Initialization: The algorithm starts by randomly selecting K centroids randomly in the data space, where K is the desired number of clusters
Cluster Assignment: Each data point is assigned to the nearest centroid based on a distance metric, such as Euclidean distance, a straight line distance between data points.
Centroid Update: The centroids are updated by computing the mean of the data points assigned to each cluster.
Iteration: The algorithm Iterate through Cluster Assignment and Centroid Update steps until convergence, i.e., when the centroids no longer change significantly or a maximum number of iterations is reached.

K-means clustering aims to minimize the within-cluster sum of squares, which quantifies the compactness of each cluster. It assumes that the clusters are spherical, equally sized, and have similar densities. The algorithm is sensitive to the initial centroid positions, and different initializations can result in different clustering outcomes. Some parameters that needs to be considered for k-means methods are number of clusters, initialization method. With larger number of clusters, the errors would get smaller but the result is more granular and might reduce the representiveness of larger clusters. This analysis will use the “elbow” method, picking the optimal number of clusters where the errors start diminishing. The randomness of centroid initialization could results in vastly different clusters, so the analysis would repeat this clustering process multiple times with different initial centroids to mitigate the problem.

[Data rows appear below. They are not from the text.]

(* ===== verification/Pages.v ===== *)
(** Reading the history list page by page ([copypaste-core/src/storage/page.rs],
    [list] of [storage/items.rs]).

    The first part is what any keyset paging owes its reader, whatever the order:
    it is shared with the filtered queries of [HistoryQuery.v]. *)

From S2P Require Import Prelude Float64 Bytes Text Wire Binary Payload Table Items ItemSafety Organization Versions Scan Retention Source Pinning Backup.

(** ** Paging through a changing list *)

Section Paging.
Context {Item Pos Cursor : Type} (cmp : Pos -> Pos -> comparison) `{!OrdLaws cmp}.
Context (place : Item -> Pos) (mark : Cursor -> Pos).

Definition listed_before (x y : Item) : Prop := cmp (place x) (place y) = Lt.
Definition past (c : option Cursor) (x : Item) : bool :=
  match c with Some c => match cmp (mark c) (place x) with Lt => true | _ => false end | None => true end.
(** A page of the list [l] from a cursor: the first of what is past the cursor,
    and all of it when there is no cursor to go on from. *)
Definition page_of (l : list Item) (c : option Cursor) (items : list Item) (next : option Cursor) : Prop :=
  exists k, items = take k (List.filter (past c) l) /\
    match next with
    | None => items = List.filter (past c) l
    | Some c' => exists x, last items = Some x /\ mark c' = place x
    end.
(** Pages read one after the other, each from where the one before stopped,
    while the list may change from one to the next; the last has no cursor. *)
Inductive walk : option Cursor -> list (list Item) -> list Item -> Prop :=
  | walk_end c l items : page_of l c items None -> walk c [l] items
  | walk_page c l ls items c' rest :
      page_of l c items (Some c') -> walk (Some c') ls rest -> walk c (l :: ls) (items ++ rest).

Lemma in_filter (f : Item -> bool) l x : x ∈ List.filter f l <-> x ∈ l /\ f x = true.
Proof. by rewrite !list_elem_of_In, filter_In. Qed.
Lemma filter_keeps (f : Item -> bool) l : (forall x, x ∈ l -> f x = true) -> List.filter f l = l.
Proof. induction l as [|x l IH]; cbn; [done|]. intros H. rewrite (H x), IH; [done|intros; apply H; by right|by left]. Qed.
Lemma filter_drops (f : Item -> bool) l : (forall x, x ∈ l -> f x = false) -> List.filter f l = [].
Proof. induction l as [|x l IH]; cbn; [done|]. intros H. rewrite (H x), IH; [done|intros; apply H; by right|by left]. Qed.
Lemma past_none l : List.filter (past None) l = l.
Proof. induction l as [|x l IH]; [done|]. cbn. by rewrite IH. Qed.
Lemma sorted_filter (f : Item -> bool) l : StronglySorted listed_before l -> StronglySorted listed_before (List.filter f l).
Proof.
  induction 1 as [|x l Hs IH Hx]; cbn; [constructor|]. destruct (f x); [|done]. constructor; [done|].
  rewrite Forall_forall in *. intros y [Hy _]%in_filter. by apply Hx.
Qed.
Lemma sorted_take_of n l : StronglySorted listed_before l -> StronglySorted listed_before (take n l).
Proof. intros Hl. rewrite <- (take_drop n l) in Hl. by apply StronglySorted_app_1_l in Hl. Qed.
(** The last of a sorted list comes after the others. *)
Lemma last_is_last l x y : StronglySorted listed_before l -> last l = Some x -> y ∈ l -> y = x \/ listed_before y x.
Proof.
  intros Hs Hl Hy. apply last_Some in Hl as [l' ->]. apply elem_of_app in Hy as [Hy|Hy%list_elem_of_singleton]; [|by left].
  right. eapply StronglySorted_app_1_elem_of; [exact Hs|done|by apply list_elem_of_singleton].
Qed.
Lemma listed_trans x y z : listed_before x y -> listed_before y z -> listed_before x z.
Proof. apply cmp_trans. Qed.
Lemma past_spec c x : past (Some c) x = true <-> cmp (mark c) (place x) = Lt.
Proof. cbn. by destruct (cmp (mark c) (place x)). Qed.
(* ===== verification/HistoryQuery.v ===== *)
(** Filtered reads of the history ([copypaste-core/src/storage/history.rs]):
    [query_history_bounded_for_device], which finds, filters, sorts and pages in
    one statement.  Matches of an optional model and previews are left out. *)

From S2P Require Import Prelude Search Credentials Semantic Float64 Bytes Text Wire Binary Payload Table Items ItemSafety Organization Versions Scan Retention Source Pinning LocalMerge LocalMergeSafety History PinPlaces Backup Pages.

(** ** Queries *)

Inductive HistorySort := Newest | Oldest | Relevance.
Record HistoryQuery := {
  q_search : option text;
  q_classes : list ContentClass;
  q_kinds : list SemanticKind;
  q_pinned_only : bool;
  q_origin : option string;
  q_source_app : option string;
  q_from : option Z;
  q_before : option Z;
  q_tag_ids : list string;
  q_untagged_only : bool;
  q_sort : HistorySort;
}.
#[export] Instance SearchExpression_eq_dec : EqDecision SearchExpression.
Proof. solve_decision. Defined.
#[export] Instance HistorySort_eq_dec : EqDecision HistorySort.
Proof. solve_decision. Defined.

Record HistoryCursor := {
  hc_fingerprint : string; hc_sort : HistorySort; hc_pinned : bool; hc_pin_order : option f64;
  hc_created_at : Z; hc_id : string; hc_relevance : option f64; hc_semantic_scope : option string;
}.
(** [FingerprintQuery], the normalized form a cursor is bound to. *)
Record FingerprintQuery := {
  fp_search : option text; fp_search_version : option Z; fp_classes : list string; fp_kinds : list string;
  fp_pinned_only : bool; fp_origin : option string; fp_source_app : option string; fp_from : option Z;
  fp_before : option Z; fp_tag_ids : list string; fp_untagged_only : bool; fp_sort : HistorySort;
}.
(** Its JSON; the full-text index: whether a text matches an expression, the
    relevance the query computes from [bm25], and the words of the index with
    the number of items each is in; and whether metadata is JSON that marks
    credentials. *)
Class QueryJson := { serde_fingerprint : FingerprintQuery -> bytes }.
Class FullText := {
  fts_match : text -> string -> bool;
  fts_relevance : SearchExpression -> gmap Z (string * string) -> Z -> f64;
  fts_vocabulary : gmap Z (string * string) -> list (text * Z);
}.
Class SqlJson := { json_credentials : string -> bool }.

Definition class_key (c : ContentClass) : string :=
  match c with ClassText => "text" | ClassImage => "image" | ClassFile => "file" | ClassOther => "other" end.
(** [dedup]: one of each run of equal neighbours. *)
Fixpoint dedup_runs (l : list string) : list string :=
  match l with
  | [] => []
  | x :: l => match dedup_runs l with
              | y :: k => if String.eqb x y then y :: k else x :: y :: k
              | [] => [x]
              end
  end.
Definition sorted_once (l : list string) : list string := dedup_runs (merge_sort str_le l).
Definition normalized_classes (q : HistoryQuery) : list string := sorted_once (class_key <$> q_classes q).
Definition normalized_semantic_kinds (q : HistoryQuery) : list string := sorted_once (kind_str <$> q_kinds q).
Definition blank (raw : text) : bool := bool_decide (trim_text raw = []).

(** [column LIKE 'text/%']; [LIKE] ignores the case of ASCII letters. *)
Definition sql_like (prefix column : string) : bool :=
  Bytes.starts_with (as_bytes prefix) (Text.ascii_lower <$> as_bytes column).
Definition sql_text (column : string) : bool := String.eqb column "text" || sql_like "text/" column.
Definition class_column (class column : string) : bool :=
  if String.eqb class "text" then sql_text column
  else if String.eqb class "image" then sql_like "image/" column
  else if String.eqb class "file" then String.eqb column "file"
  else negb (sql_text column || sql_like "image/" column || String.eqb column "file").
Definition class_clause (classes : list string) (column : string) : bool :=
  match classes with [] => true | _ => existsb (fun class => class_column class column) classes end.

Section Query.
Context {DG : Digest} {QJ : QueryJson} {CT : CharTables} {TK : Tokenizer} {FT : FullText} {SJ : SqlJson} {CC : CredentialCodecs} {SP : SemanticParsers}.

Definition normalized_search (q : HistoryQuery) : option text :=
  raw ← q_search q;
  match sanitize_fts5_query raw with
  | Some expression => Some expression
  | None => if blank raw then None else Some []
  end.
Definition query_fingerprint (q : HistoryQuery) : string :=
  let search := normalized_search q in
  hex_encode (sha256 (serde_fingerprint
    {| fp_search := search; fp_search_version := (fun _ => 1) <$> search; fp_classes := normalized_classes q;
       fp_kinds := normalized_semantic_kinds q; fp_pinned_only := q_pinned_only q; fp_origin := q_origin q;
       fp_source_app := q_source_app q; fp_from := q_from q; fp_before := q_before q;
       fp_tag_ids := sorted_once (q_tag_ids q); fp_untagged_only := q_untagged_only q; fp_sort := q_sort q |})).

(** A row as the query joins it: with its entry of the index, if it has one. *)
Definition Joined : Type := Row * option (Z * string).
Definition entries (r : Row) (s : Store) : list (Z * string) :=
  omap (fun e : Z * (string * string) => if String.eqb e.2.1 (r_id r) then Some (e.1, e.2.2) else None) (map_to_list (fts s)).
Definition joined (search : option SearchExpression) (q : HistoryQuery) (s : Store) : list Joined :=
  match search with
  | Some _ => List.flat_map (fun r => (fun e => (r, Some e)) <$> entries r s) (rows s)
  | None => match normalized_semantic_kinds q with
            | [] => (fun r => (r, None)) <$> rows s
            | _ => List.flat_map (fun r => match entries r s with [] => [(r, None)] | l => (fun e => (r, Some e)) <$> l end) (rows s)
            end
  end.

(** The tags a clip has, as far as they still exist. *)
Definition has_tag (r : Row) (s : Store) (wanted : string -> bool) : bool :=
  existsb (fun e : (string * string) * bool =>
    String.eqb e.1.1 (r_id r) && e.2 && bool_decide (is_Some (live_tag e.1.2 s)) && wanted e.1.2) (map_to_list (clip_tags s)).
(** [CASE WHEN ... THEN 'credentials' ELSE copypaste_semantic_kind(..) END]. *)
Definition kind_column (j : Joined) : option string :=
  if match r_metadata j.1 with Some m => json_credentials m | None => false end then Some "credentials"%string
  else e ← j.2; (fun c => kind_str (kind c)) <$> classify_semantic (r_type j.1) e.2.
Definition filters (search : option SearchExpression) (q : HistoryQuery) (local : option string) (s : Store) (j : Joined) : bool :=
  let r := j.1 in
  is_live r
  && match search with
     | Some x => sql_text (r_type r) && match j.2 with Some e => fts_match (expanded x) e.2 | None => false end
     | None => true
     end
  && class_clause (normalized_classes q) (r_type r)
  && match normalized_semantic_kinds q with
     | [] => true
     | kinds => match kind_column j with Some k => existsb (String.eqb k) kinds | None => false end
     end
  && match q_from q with Some from => from <=? r_created_at r | None => true end
  && match q_before q with Some before => r_created_at r <? before | None => true end
  && (if q_untagged_only q then r_pinned r && negb (has_tag r s (fun _ => true))
      else match q_tag_ids q with
           | [] => true
           | ids => r_pinned r && has_tag r s (fun t => existsb (String.eqb t) ids)
           end)
  && (negb (q_pinned_only q) || r_pinned r)
  && match q_origin q with
     | Some origin => String.eqb (r_origin r) origin || (bool_decide (local = Some origin) && String.eqb (r_origin r) "")
     | None => true
     end
  && match q_source_app q with Some app => bool_decide (r_app_id r = Some app) | None => true end.

(** ** Order *)

(** A row's relevance; only a relevance order computes it. *)
Definition relevance_of (search : option SearchExpression) (sort : HistorySort) (s : Store) (j : Joined) : option f64 :=
  match sort, search, j.2 with
  | Relevance, Some x, Some e => Some (fts_relevance x (fts s) e.1)
  | _, _, _ => None
  end.
(** By age, from the newest on or from the oldest on. *)
Definition Aged : Type := bool * (Z * string).
Definition aged_cmp (a b : Aged) : comparison :=
  then_with (bool_cmp a.1 b.1) (if a.1 then key_cmp a.2 b.2 else key_cmp b.2 a.2).
Definition SqlPlace : Type := Z * (option Z * (option Z * Aged)).
Definition sql_cmp : SqlPlace -> SqlPlace -> comparison :=
  pair_cmp Z.compare (pair_cmp (option_cmp Z.compare) (pair_cmp (option_cmp Z.compare) aged_cmp)).
(** [ORDER BY pinned DESC, pin_order ASC, ..]: relevance and the direction of
    age are those of rows that are not pinned. *)
Definition sql_place (sort : HistorySort) (pinned : bool) (order : option f64) (relevance : option f64) (created_at : Z) (id : string) : SqlPlace :=
  (if pinned then 0 else 1, (real_key <$> order, (if pinned then None else real_key <$> relevance,
    (negb pinned && bool_decide (sort = Oldest), (created_at, id))))).
Definition Ranked : Type := Row * option f64.
Definition ranked_place (sort : HistorySort) (x : Ranked) : SqlPlace :=
  sql_place sort (r_pinned x.1) (r_pin_order x.1) x.2 (r_created_at x.1) (r_id x.1).
Definition ranked_before (sort : HistorySort) (x y : Ranked) : Prop := sql_cmp (ranked_place sort x) (ranked_place sort y) <> Gt.
#[export] Instance ranked_before_dec sort x y : Decision (ranked_before sort x y).
Proof. unfold ranked_before. apply _. Defined.

(** What is after the cursor ([push_after_pinned] and the clauses beside it). *)
Definition cursor_item (c : HistoryCursor) : ItemCursor :=
  {| cur_pinned := hc_pinned c; cur_pin_order := hc_pin_order c; cur_created_at := hc_created_at c; cur_id := hc_id c |}.
Definition id_lt (a b : string) : bool := match str_cmp a b with Lt => true | _ => false end.
Definition after_cursor (sort : HistorySort) (c : HistoryCursor) (x : Ranked) : bool :=
  let r := x.1 in
  if hc_pinned c then negb (r_pinned r) || (r_pinned r && after_pinned (cursor_item c) r)
  else negb (r_pinned r)
       && match sort with
          | Newest => (r_created_at r <? hc_created_at c) || ((r_created_at r =? hc_created_at c) && id_lt (r_id r) (hc_id c))
          | Oldest => (hc_created_at c <? r_created_at r) || ((r_created_at r =? hc_created_at c) && id_lt (hc_id c) (r_id r))
          | Relevance =>
            match x.2, hc_relevance c with
            | Some a, Some b =>
              real_gt a b
              || ((real_key a =? real_key b)
                  && ((r_created_at r <? hc_created_at c) || ((r_created_at r =? hc_created_at c) && id_lt (r_id r) (hc_id c))))
            | _, _ => false
            end
          end.

(** ** The page *)

Definition query_cursor_of (i : StoredItem) (fingerprint : string) (sort : HistorySort) (relevance : option f64) : HistoryCursor :=
  {| hc_fingerprint := fingerprint; hc_sort := sort; hc_pinned := st_pinned i; hc_pin_order := st_pin_order i;
     hc_created_at := st_created_at i; hc_id := st_id i; hc_relevance := relevance; hc_semantic_scope := None |}.
(** The loop over the rows: what is kept, the relevance of the last of it, and
    whether there is more. *)
Fixpoint read_rows (s : Store) (selected : list Ranked) (limit : nat) (budget bytes : Z) (kept : list StoredItem) (last_relevance : option f64)
    : list StoredItem * option f64 * bool :=
  match selected with
  | [] => (kept, last_relevance, false)
  | x :: selected =>
    if (length kept =? limit)%nat then (kept, last_relevance, true)
    else
      let i := row_to_item x.1 s in
      let item_bytes := usize_saturating_add (len (st_ciphertext i)) (match st_metadata i with Some m => str_len m | None => 0 end) in
      if negb (bool_decide (kept = [])) && (budget <? usize_saturating_add bytes item_bytes) then (kept, last_relevance, true)
      else read_rows s selected limit budget (usize_saturating_add bytes item_bytes) (kept ++ [i])
             (match x.2 with Some v => Some v | None => last_relevance end)
  end.
Definition selected_rows (search : option SearchExpression) (q : HistoryQuery) (after : option HistoryCursor) (local : option string) (s : Store)
    : list Ranked :=
  merge_sort (ranked_before (q_sort q))
    (List.filter (fun x => match after with Some c => after_cursor (q_sort q) c x | None => true end)
      ((fun j => (j.1, relevance_of search (q_sort q) s j)) <$> List.filter (filters search q local s) (joined search q s))).
Definition search_of (q : HistoryQuery) (s : Store) : option SearchExpression :=
  raw ← q_search q; compile (fts_vocabulary (fts s)) raw.
Definition query_rows (s : Store) (q : HistoryQuery) (search : option SearchExpression) (after : option HistoryCursor) (limit : nat) (budget : Z)
    (local : option string) : result StoreError (list StoredItem * option HistoryCursor) :=
  _ ← refuse_if (match after with
                 | Some c => bool_decide (q_sort q = Relevance) && negb (hc_pinned c) && bool_decide (hc_relevance c = None)
                 | None => false
                 end) InvalidCursor;
  let '(kept, last_relevance, more) := read_rows s (take (limit + 1) (selected_rows search q after local s)) limit budget 0 [] None in
  Ok (kept, if more then (fun i => query_cursor_of i (query_fingerprint q) (q_sort q) last_relevance) <$> last kept else None).
Definition malformed (q : HistoryQuery) : bool :=
  match q_from q, q_before q with Some from, Some before => before <=? from | _, _ => false end
  || (MAX_HISTORY_TAGS <? len (q_tag_ids q))
  || (q_untagged_only q && negb (bool_decide (q_tag_ids q = []))).
Definition foreign_cursor (q : HistoryQuery) (c : HistoryCursor) : bool :=
  negb (String.eqb (hc_fingerprint c) (query_fingerprint q)) || negb (bool_decide (hc_sort c = q_sort q))
  || negb (bool_decide (hc_semantic_scope c = None)).
Definition query_history_bounded_for_device (s : Store) (q : HistoryQuery) (after : option HistoryCursor) (limit : nat) (budget : Z)
    (local : option string) : result StoreError (list StoredItem * option HistoryCursor) :=
  if malformed q then Err InvalidHistoryQuery
  else if (limit =? 0)%nat then Ok ([], None)
  else if match after with Some c => foreign_cursor q c | None => false end then Err InvalidCursor
  else
    let search := search_of q s in
    if bool_decide (search = None) && match q_search q with Some raw => negb (blank raw) | None => false end then Ok ([], None)
    else if bool_decide (q_sort q = Relevance) && bool_decide (search = None) then Err InvalidHistoryQuery
    else query_rows s q search after limit budget local.
End Query.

K-means clustering has various applications, including customer segmentation, image compression, document clustering, and anomaly detection. Some limitation to this k-mean clustering is that the model can not work with categorical values, since they depends on distances between data points; and the Euclidian distance is sensitive to outliers and is under assumption of linearity between data points.

Hierarchical Clustering:

Hierarchical clustering is another unsupervised machine learning technique used for grouping data points into clusters. Unlike K-means clustering, hierarchical clustering does not require specifying the number of clusters beforehand. It creates a hierarchical structure of clusters, often represented as a dendrogram, by iteratively merging or splitting clusters based on their similarity. There are two main types of hierarchical clustering:

Agglomerative (bottom-up): It starts with each data point as an individual cluster and iteratively merges the most similar clusters until a single cluster encompasses all data points.
Divisive (top-down): It begins with all data points in a single cluster and recursively splits the cluster into smaller clusters until each data point forms its own cluster.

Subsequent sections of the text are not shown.